Kelley Marian, DeSilva Binodh
Centocor R&D Inc, Radnor, PA, USA.
AAPS J. 2007 May 18;9(2):E156-63. doi: 10.1208/aapsj0902017.
The Third American Association of Pharmaceutical Scientists/US Food and Drug Administration (FDA) Bioanalytical Workshop, which was held May 1 and 2, 2006, in Arlington, VA, addressed bioanalytical assays that are being used for the quantification of therapeutic candidates in support of pharmacokinetic evaluations. One of the main goals of this workshop was to discuss best practices used in bioanalysis regardless of the size of the therapeutic candidates. Since the last bioanalytical workshop, technological advancements in the field and in the statistical understanding of the validation issues have generated a variety of interpretations to clarify and understand the practicality of using the current FDA guidance for assaying macromolecular therapeutics. This article addresses some of the key elements that are essential to the validation of macromolecular therapeutics using ligand binding assays. Because of the nature of ligand binding assays, attempts have been made within the scientific community to use statistical approaches to interpret the acceptance criteria that are aligned with the prestudy validation and in-study validation (sample analysis) processes. We discuss, among other topics, using the total error criterion or confidence interval approaches for acceptance of assays and using anchor calibrators to fit the nonlinear regression models.
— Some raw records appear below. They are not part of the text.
(* ===== verification/Pib.v ===== *)
(** * The MAC information base ([ieee802154/mac/mac_pib.c], [tl_zb_mac_pib.h])

    The attributes of the MAC are the fields of one structure, [g_zbMacPib];
    the state holds the memory from its address on ([pib]), so that an access
    outside the structure has its effect.  [g_zbMacPibTbl] gives the offset and
    the size of each attribute; a lookup outside of the table is [None], where
    the C reads what follows the table.  The lists and pools of descriptors
    ([tn_list.h], [tn_mm.h]) are in a binary library: they are the class
    [TnLib], with what the code relies on in [TnLaws]. *)
From S2P Require Import Prelude SpiFlash FlashIf.

(** ** Layout of [tl_zb_mac_pib_t] on the 32-bit cores *)
Definition off_beaconTxTime : Z := 0.
Definition off_coordExtAddress : Z := 4.
Definition off_extAddress : Z := 12.
Definition off_ackWaitDuration : Z := 20.
Definition off_coordShortAddress : Z := 22.
Definition off_panId : Z := 24.
Definition off_shortAddress : Z := 26.
Definition off_superframeOrder : Z := 28.
Definition off_transactionPersistenceTime : Z := 30.
Definition off_frameTotalWaitTime : Z := 32.
Definition off_syncSymbolOffset : Z := 34.
Definition off_beaconPayload : Z := 36.
Definition off_beaconPayloadLen : Z := 51.
Definition off_associationPermit : Z := 52.
Definition off_associatedPanCoord : Z := 53.
Definition off_autoReq : Z := 54.
Definition off_battLifeExt : Z := 55.
Definition off_battLifeExtPeriods : Z := 56.
Definition off_beaconOrder : Z := 57.
Definition off_beaconSeqNum : Z := 58.
Definition off_seqNum : Z := 59.
Definition off_frameRetryNum : Z := 60.
Definition off_respWaitTime : Z := 61.
Definition off_maxCsmaBackoffs : Z := 62.
Definition off_promiscuousMode : Z := 63.
Definition off_timeStampSupported : Z := 64.
Definition off_securityEnabled : Z := 65.
Definition off_gtsPermit : Z := 66.
Definition off_minBe : Z := 67.
Definition off_maxBe : Z := 68.
Definition off_phyChannelCur : Z := 70.
Definition off_rxOnWhenIdle : Z := 71.
Definition off_txPower : Z := 72.
Definition off_keyTable : Z := 76.
Definition off_devTable : Z := 80.
Definition off_secLvlTable : Z := 84.
Definition off_keyTableEntries : Z := 88.
Definition off_devTableEntries : Z := 89.
Definition off_secLvlTableEntries : Z := 90.
Definition off_autoReqSecLvl : Z := 91.
Definition off_frameCounter : Z := 92.
Definition off_autoReqKeySource : Z := 96.
Definition off_autoReqKeyIdMode : Z := 104.
Definition off_autoReqKeyIndex : Z := 105.
Definition off_panCoordShortAddr : Z := 106.
Definition off_defaultKeySource : Z := 108.
Definition off_panCoordExtAddr : Z := 116.

Record mac_pibTbl_t := mk_tbl { tb_offset : Z; tb_len : Z; tb_min : Z; tb_max : Z }.

Definition g_zbMacPibTbl : list mac_pibTbl_t := [
  mk_tbl off_ackWaitDuration 1 54 54;
  mk_tbl off_associationPermit 1 0 1;
  mk_tbl off_autoReq 1 0 1;
  mk_tbl off_battLifeExt 1 0 1;
  mk_tbl off_battLifeExtPeriods 1 6 6;
  mk_tbl off_beaconPayload 15 0 0;
  mk_tbl off_beaconPayloadLen 1 0 52;
  mk_tbl off_beaconOrder 1 0 15;
  mk_tbl off_beaconTxTime 4 1 1;
  mk_tbl off_beaconSeqNum 1 0 0xFF;
  mk_tbl off_coordExtAddress 8 0 0;
  mk_tbl off_coordShortAddress 2 0 0;
  mk_tbl off_seqNum 1 0 0xFF;
  mk_tbl off_gtsPermit 1 0 1;
  mk_tbl off_maxCsmaBackoffs 1 0 254;
  mk_tbl off_minBe 1 0 8;
  mk_tbl off_panId 2 0 0;
  mk_tbl off_promiscuousMode 1 0 1;
  mk_tbl off_rxOnWhenIdle 1 0 1;
  mk_tbl off_shortAddress 2 0 0;
  mk_tbl off_superframeOrder 1 0 15;
  mk_tbl off_transactionPersistenceTime 2 0 0;
  mk_tbl off_associatedPanCoord 1 0 1;
  mk_tbl off_maxBe 1 0 8;
  mk_tbl off_frameTotalWaitTime 2 0 0xFF;
  mk_tbl off_frameRetryNum 1 0 7;
  mk_tbl off_respWaitTime 1 2 64;
  mk_tbl off_syncSymbolOffset 1 0 0;
  mk_tbl off_timeStampSupported 1 0 1;
  mk_tbl off_securityEnabled 1 0 1;
  mk_tbl off_extAddress 8 0 1;
  mk_tbl off_txPower 1 0 11;
  mk_tbl off_keyTable 4 0 0;
  mk_tbl off_keyTableEntries 1 0 16;
  mk_tbl off_devTable 4 0 0;
  mk_tbl off_devTableEntries 1 0 16;
  mk_tbl off_secLvlTable 4 0 0;
  mk_tbl off_secLvlTableEntries 1 0 6;
  mk_tbl off_frameCounter 4 0 0xffffffff;
  mk_tbl off_autoReqSecLvl 1 0 7;
  mk_tbl off_autoReqKeyIdMode 1 0 3;
  mk_tbl off_autoReqKeySource 8 0 0;
  mk_tbl off_autoReqKeyIndex 1 1 0xff;
  mk_tbl off_defaultKeySource 8 0 0;
  mk_tbl off_panCoordExtAddr 8 0 0;
  mk_tbl off_panCoordShortAddr 2 0 0].

Definition MAC_SUCCESS : Z := 0.
Definition MAC_STA_INVALID_PARAMETER : Z := 0xE8.

Definition MAC_PHY_ATTR_CURRENT_CHANNEL : Z := 0x00.
Definition MAC_PIB_ATTRIBUTE_START : Z := 0x40.
Definition MAC_ATTR_BEACON_PAYLOAD : Z := 0x45.
Definition MAC_ATTR_BEACON_PAYLOAD_LENGTH : Z := 0x46.
Definition MAC_TX_POWER : Z := 0x5F.
Definition MAC_KEY_TABLE : Z := 0x71.
Definition MAC_DEVICE_TABLE : Z := 0x73.
Definition MAC_SECURITY_LEVEL_TABLE : Z := 0x75.
Definition MAC_DEFAULT_KEY_SOURCE : Z := 0x7c.
Definition MAC_PIB_ATTRIBUTE_STOP : Z := 0x7f.

Inductive mac_secMaterial_t :=
  | MAC_SECMATERIAL_KEYID_LOOKUP_DESC | MAC_SECMATERIAL_DEVICE_DESC | MAC_SECMATERIAL_KEYUSAGE_DESC
  | MAC_SECMATERIAL_SECLEVEL_DESC | MAC_SECMATERIAL_KEY_DESC | MAC_SECMATERIAL_KEYDEV_DESC.

(** The four static lists. *)
Inductive tn_name := macKeyTable | macDevTable | macSecLvlTable | macKeyDevTable.

#[export] Instance tn_name_eq_dec : EqDecision tn_name.
Proof. solve_decision. Defined.

(** The library of lists and pools.  [key_entries k i] is the counter of the
    [i]-th list inside a key descriptor and [key_pop] takes an item from it. *)
Class TnLib (L : Type) := {
  tn_list_init : tn_name -> L -> L;
  tn_list_head : tn_name -> L -> Z;
  tn_list_item_next : Z -> L -> Z;
  tn_list_add : tn_name -> Z -> L -> L;
  tn_list_push : tn_name -> Z -> L -> L;
  tn_list_insert : tn_name -> Z -> Z -> L -> L;
  tn_list_remove : tn_name -> Z -> L -> L;
  tn_mem_init : mac_secMaterial_t -> L -> L;
  tn_mem_alloc : mac_secMaterial_t -> L -> Z * L;
  tn_mem_free : mac_secMaterial_t -> Z -> L -> Z * L;
  key_entries : Z -> nat -> L -> nat;
  key_pop : Z -> nat -> L -> Z * L
}.

Section Ops.
Context {L : Type} `{TnLib L}.

(** The memory from [&g_zbMacPib] on, the lists, and the powers that were set. *)
Record mac := mk_mac { pib : Z -> Z; tn : L; tx_power : list Z }.
Implicit Type s : mac.

Definition with_pib v s := mk_mac v (tn s) (tx_power s).
Definition with_tn v s := mk_mac (pib s) v (tx_power s).

(** [memcpy(p + o, l, n)] *)
Definition mem_put (p : Z -> Z) (o : Z) (l : list Z) : Z -> Z := fun x =>
  if (o <=? x) && (x <? o + Z.of_nat (length l)) then nth (Z.to_nat (x - o)) l 0 else p x.

(** ** Security material *)

(** The pointers [keyTable], [devTable], [secLvlTable] are set once, to the
    static lists; their value is the linker's ([ptrs]). *)
Definition mac_secMaterial_Init (ptrs : list Z) (coldReset : bool) s : mac :=
  let s :=
    if coldReset then
      let t := foldl (fun t k => tn_mem_init k t) (tn s)
        [MAC_SECMATERIAL_KEYID_LOOKUP_DESC; MAC_SECMATERIAL_DEVICE_DESC; MAC_SECMATERIAL_KEYUSAGE_DESC;
         MAC_SECMATERIAL_SECLEVEL_DESC; MAC_SECMATERIAL_KEY_DESC; MAC_SECMATERIAL_KEYDEV_DESC] in
      with_tn (foldl (fun t l => tn_list_init l t) t [macKeyTable; macDevTable; macSecLvlTable; macKeyDevTable]) s
    else s in
  with_pib (mem_put (pib s) off_keyTable (concat (map (word_le 4) (take 3 ptrs)))) s.

Definition mac_secMaterial_alloc (type : mac_secMaterial_t) s : Z * mac :=
  let '(r, t) := tn_mem_alloc type (tn s) in (r, with_tn t s).

Definition mac_secMaterial_free (type : mac_secMaterial_t) (item : Z) s : Z * mac :=
  let '(r, t) := tn_mem_free type item (tn s) in (r, with_tn t s).

(** One of the loops of [mac_key_free]. *)
Fixpoint free_list (n : nat) (k : mac_secMaterial_t) (key : Z) (i : nat) (t : L) : L :=
  match n with
  | O => t
  | S n' => let '(item, t) := key_pop key i t in free_list n' k key i (tn_mem_free k item t).2
  end.

Definition mac_key_free (key : Z) (t : L) : L :=
  let t := free_list (key_entries key 0 t) MAC_SECMATERIAL_KEYID_LOOKUP_DESC key 0 t in
  let t := free_list (key_entries key 1 t) MAC_SECMATERIAL_KEYDEV_DESC key 1 t in
  let t := free_list (key_entries key 2 t) MAC_SECMATERIAL_KEYUSAGE_DESC key 2 t in
  (tn_mem_free MAC_SECMATERIAL_KEY_DESC key t).2.

Definition updateKeyDevTable (desc : Z) s : mac := with_tn (tn_list_add macKeyDevTable desc (tn s)) s.

(** ** The tables of descriptors *)

(** The list, the counter and the release function of a table attribute. *)
Definition table_of (attribute : Z) : option (tn_name * Z * (Z -> L -> L)) :=
  if attribute =? MAC_KEY_TABLE then Some (macKeyTable, off_keyTableEntries, mac_key_free)
  else if attribute =? MAC_DEVICE_TABLE then
    Some (macDevTable, off_devTableEntries, fun p t => (tn_mem_free MAC_SECMATERIAL_DEVICE_DESC p t).2)
  else if attribute =? MAC_SECURITY_LEVEL_TABLE then
    Some (macSecLvlTable, off_secLvlTableEntries, fun p t => (tn_mem_free MAC_SECMATERIAL_SECLEVEL_DESC p t).2)
  else None.

(** [while(pibIndex--) { tmp_item2 = tmp_item; tmp_item = next(tmp_item); }] *)
Fixpoint walk (n : nat) (item2 item : Z) (t : L) : Z * Z :=
  match n with O => (item2, item) | S n' => walk n' item (tn_list_item_next item t) t end.

Definition set_table (l : tn_name) (cnt : Z) (release : Z -> L -> L) (value pibIndex : Z) s : Z * mac :=
  let entries := pib s cnt in
  if entries <? pibIndex then (MAC_STA_INVALID_PARAMETER, s)
  else if pibIndex =? entries then
    (MAC_SUCCESS, with_pib (mem_put (pib s) cnt [u8 (entries + 1)]) (with_tn (tn_list_add l value (tn s)) s))
  else
    let '(item2, item) := walk (Z.to_nat pibIndex) 0 (tn_list_head l (tn s)) (tn s) in
    let t := tn_list_remove l item (tn s) in
    let t := if negb (item2 =? 0) then tn_list_insert l item2 value t else tn_list_push l value t in
    (MAC_SUCCESS, with_tn (release item t) s).

Definition get_table (l : tn_name) (cnt : Z) (pibIndex : Z) s : Z * option Z :=
  if pib s cnt <=? pibIndex then (MAC_STA_INVALID_PARAMETER, None)
  else (MAC_SUCCESS, Some (walk (Z.to_nat pibIndex) 0 (tn_list_head l (tn s)) (tn s)).2).

Definition del_table (l : tn_name) (cnt : Z) (release : Z -> L -> L) (pibIndex : Z) s : Z * mac :=
  if pib s cnt <=? pibIndex then (MAC_STA_INVALID_PARAMETER, s)
  else
    let item := (walk (Z.to_nat pibIndex) 0 (tn_list_head l (tn s)) (tn s)).2 in
    let t := tn_list_remove l item (tn s) in
    (MAC_SUCCESS, with_pib (mem_put (pib s) cnt [u8 (pib s cnt - 1)]) (with_tn (release item t) s)).

(** ** Attributes *)

(** [value] is the pointer, [buf] the memory at it; the new memory is returned. *)
Definition tl_zbMacAttrSet (attribute value : Z) (buf : Z -> Z) (index : Z) s : option (Z * (Z -> Z) * mac) :=
  if attribute =? MAC_TX_POWER then
    let buf := if 11 <? buf 0 then mem_put buf 0 [11] else buf in
    Some (MAC_SUCCESS, buf, mk_mac (pib s) (tn s) (tx_power s ++ [buf 0]))
  else if attribute =? MAC_PHY_ATTR_CURRENT_CHANNEL then
    Some (MAC_SUCCESS, buf, with_pib (mem_put (pib s) off_phyChannelCur [buf 0]) s)
  else if (MAC_PIB_ATTRIBUTE_STOP <? attribute) || (attribute <? MAC_PIB_ATTRIBUTE_START) then
    Some (MAC_STA_INVALID_PARAMETER, buf, s)
  else
    match table_of attribute with
    | Some (l, cnt, release) =>
        let '(r, s) := set_table l cnt release value index s in Some (r, buf, s)
    | None =>
        let offset := if MAC_KEY_TABLE <=? attribute then MAC_KEY_TABLE - MAC_TX_POWER - 1 else 0 in
        e ← g_zbMacPibTbl !! Z.to_nat (attribute - MAC_PIB_ATTRIBUTE_START - offset);
        if tb_len e <? index then Some (MAC_STA_INVALID_PARAMETER, buf, s)
        else Some (MAC_SUCCESS, buf, with_pib (mem_put (pib s) (tb_offset e) (bytes_at buf 0 (Z.to_nat index))) s)
    end.

(** What [tl_zbMacAttrGet] stores: bytes and a length, or a descriptor. *)
Inductive got := GotNone | GotBytes (l : list Z) (len : Z) | GotItem (p : Z).

Definition tl_zbMacAttrGet (attribute index : Z) s : option (Z * got) :=
  if attribute =? MAC_PHY_ATTR_CURRENT_CHANNEL then
    Some (MAC_SUCCESS, GotBytes [pib s off_phyChannelCur] 1)
  else if (MAC_PIB_ATTRIBUTE_STOP <? attribute) || (attribute <? MAC_PIB_ATTRIBUTE_START) then
    Some (MAC_STA_INVALID_PARAMETER, GotNone)
  else
    match table_of attribute with
    | Some (l, cnt, _) =>
        match get_table l cnt index s with
        | (r, Some p) => Some (r, GotItem p)
        | (r, None) => Some (r, GotNone)
        end
    | None =>
        e ← g_zbMacPibTbl !! Z.to_nat (attribute - MAC_PIB_ATTRIBUTE_START);
        let len := u8 (tb_len e) in
        let l := bytes_at (pib s) (tb_offset e) (Z.to_nat len) in
        let len :=
          if (attribute =? MAC_ATTR_BEACON_PAYLOAD) && (pib s off_beaconPayloadLen <=? len)
          then pib s off_beaconPayloadLen else len in
        Some (MAC_SUCCESS, GotBytes l len)
    end.

Definition tl_zbMacSecAttrDel (pibAttribute pibIndex : Z) s : Z * mac :=
  match table_of pibAttribute with
  | Some (l, cnt, release) => del_table l cnt release pibIndex s
  | None => (MAC_STA_INVALID_PARAMETER, s)
  end.
End Ops.

Arguments mac : clear implicits.

(** ** The extended address *)
Definition startIEEEAddr : list Z := [0x38; 0xc1; 0xa4].

(** The random numbers and the clock are sequences of readings. *)
Class Entropy := { rnd : nat -> Z; tick : nat -> Z }.

Section Ieee.
Context `{Entropy} {F : Type} `{Flash F}.

(** [drv_generateRandomData]: the [i]-th byte on, with [randNums] so far. *)
Fixpoint random_loop (n : nat) (i : nat) (randNums : Z) (k : nat) : list Z * nat :=
  match n with
  | O => ([], k)
  | S n' =>
      let '(randNums, k) := if (i mod 4 =? 0)%nat then (u32 (rnd k), S k) else (randNums, k) in
      let '(l, k') := random_loop n' (S i) (Z.shiftr randNums 8) k in
      (Z.land randNums 0xff :: l, k')
  end.

Definition drv_generateRandomData (len : nat) (k : nat) : list Z * nat := random_loop len 0 0 k.

(** [do jitter = drv_u32Rand() & 0xfff; while(jitter == 0);] *)
Fixpoint jitter_loop (fuel : nat) (k : nat) : option (Z * nat) :=
  match fuel with
  | O => None
  | S fuel' =>
      let jitter := Z.land (rnd k) 0xfff in
      if jitter =? 0 then jitter_loop fuel' (S k) else Some (jitter, S k)
  end.

(** [while(!clock_time_exceed(t0, jitter));] *)
Fixpoint wait_loop (fuel : nat) (t0 us : Z) (j : nat) : option nat :=
  match fuel with
  | O => None
  | S fuel' =>
      if u32 (us * 16) <? u32 (u32 (tick j) - t0) then Some (S j) else wait_loop fuel' t0 us (S j)
  end.

Definition known_prefix (addr : list Z) : bool :=
  bool_decide (take 3 (drop 3 addr) = [0x38; 0xC1; 0xA4]) || bool_decide (take 3 (drop 3 addr) = [0xD1; 0x19; 0xC4]) ||
  bool_decide (take 3 (drop 3 addr) = [0xCB; 0x0B; 0xD8]).

(** The address that is copied to the PIB, and the flash. *)
Definition generateIEEEAddr (fuel : nat) (CFG_MAC_ADDRESS : Z) (k j : nat) (f : F) : option (list Z * F) :=
  let addr := fl_read f CFG_MAC_ADDRESS 8 in
  if bool_decide (addr = repeat 0xff 8) then
    let t0 := u32 (tick j) in
    '(jitter, k) ← jitter_loop fuel k;
    _ ← wait_loop fuel t0 jitter (S j);
    let addr := (drv_generateRandomData 5 k).1 ++ startIEEEAddr in
    let f := fl_write CFG_MAC_ADDRESS (take 6 (drop 2 addr)) f in
    let f := fl_write (CFG_MAC_ADDRESS + 6) (take 2 addr) f in
    Some (addr, f)
  else if known_prefix addr then
    Some (fl_read f (CFG_MAC_ADDRESS + 6) 2 ++ fl_read f CFG_MAC_ADDRESS 6, f)
  else Some (addr, f).
End Ieee.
第三届美国药物科学家协会/美国食品药品监督管理局(FDA)生物分析研讨会于2006年5月1日至2日在弗吉尼亚州阿灵顿举行,会议讨论了用于定量治疗候选物以支持药代动力学评估的生物分析方法。本次研讨会的主要目标之一是讨论生物分析中使用的最佳实践,而不考虑治疗候选物的大小。自上次生物分析研讨会以来,该领域的技术进步以及对验证问题的统计学理解产生了各种解释,以阐明和理解使用当前FDA指南检测大分子治疗药物的实用性。本文讨论了使用配体结合测定法验证大分子治疗药物的一些关键要素。由于配体结合测定法的性质,科学界已尝试使用统计方法来解释与研究前验证和研究中验证(样品分析)过程一致的验收标准。我们除了讨论其他主题外,还讨论了使用总误差标准或置信区间方法来验收测定法以及使用锚定校准物来拟合非线性回归模型。